Result (1) The land use type in the study area is mainly woodland. From 1999 to 2004, due to the expansion of Beijing, the area of construction land along the river increased rapidly; from 2004 to 2014, it entered the period of rapid urban restoration. Industrial land was vacated and coastal grassland was transformed into woodland, resulting in rapid growth of woodland, at the same time the South-to-North water Diversion and continuous riverside park system promoted obvious growth of water area and obvious improvement of ecological environment of Yongding River. The period from 2014 to 2019 is in the slow restoration period. Regional waters supply had been realized for the first time in Yongding River, the area of artificial woodland had increased, and the governance effect had changed from “quantitative change” to “qualitative change”. (2) In terms of landscape pattern index, the level of woodland and waters patch fragmentation was low. The ecological management of the Yongding River had significantly restored waters connectivity and the degree of fragmentation had decreased. Ecological governance had a positive impact on the connection of forest and water green spaces, but the overall landscape level Fragmentation was increasing.

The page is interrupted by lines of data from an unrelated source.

Lemma root_concat args : pad (Z.to_nat (root_size args)) (root_dir args) = concat (root_pieces args).
Proof.
  assert (∀ m, concat (replicate m (replicate 16 0)) = replicate (16 * m) 0) as Hz.
  { induction m as [|m IH]; [done|]. change (concat (replicate (S m) ?z)) with (z ++ concat (replicate m z)).
    rewrite IH, <- replicate_add. f_equal. lia. }
  pose proof (root_size_pieces args) as E. unfold root_pieces in *. rewrite !length_app, length_replicate, length_entries in E.
  rewrite !concat_app, Hz. unfold pad. rewrite length_root_dir. cbn [concat length] in *. rewrite app_nil_r. unfold root_dir. rewrite <- !app_assoc.
  do 4 f_equal. lia.
Qed.

(** ** Looking a name up *)

Lemma is_entry_new name a inum :
  plain name → plain a → 0 < inum < 2 ^ 16 →
  is_entry (take DIRSIZ name) (load_dirent (new_dirent a inum)) = bool_decide (take DIRSIZ name = take DIRSIZ a).
Proof. intros Hn Ha Hi. rewrite load_new_dirent by lia. by apply is_entry_field; [..|lia]. Qed.

(** The name under which an argument is entered is new: it is not empty, dot
    or dot-dot, and no argument before it has the same first 14 bytes. *)
Definition fresh_name (args : list (list Z)) (k : nat) (arg : list Z) : Prop :=
  skip_underscore arg ≠ [] ∧ take DIRSIZ (skip_underscore arg) ∉ [[46]; [46; 46]] ∧
  ∀ j a, (j < k)%nat → args !! j = Some a → take DIRSIZ (skip_underscore a) ≠ take DIRSIZ (skip_underscore arg).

Conclusion The changing trend of landscape pattern in the study area is that the spatial form and quantity characteristics tend to be stable, but the lower reaches of Sanjiadian are in a highly dynamic area due to urban expansion. In the context of green space inventory planning, the moving window method is used to find potential high-fragment patches, combined with relevant planning to guide urban green space supplementation, to obtain an optimized green pattern, and to propose the ecological core area, buffer zone, and purification area; classification, overall planning of regional waters, woodland and other resources.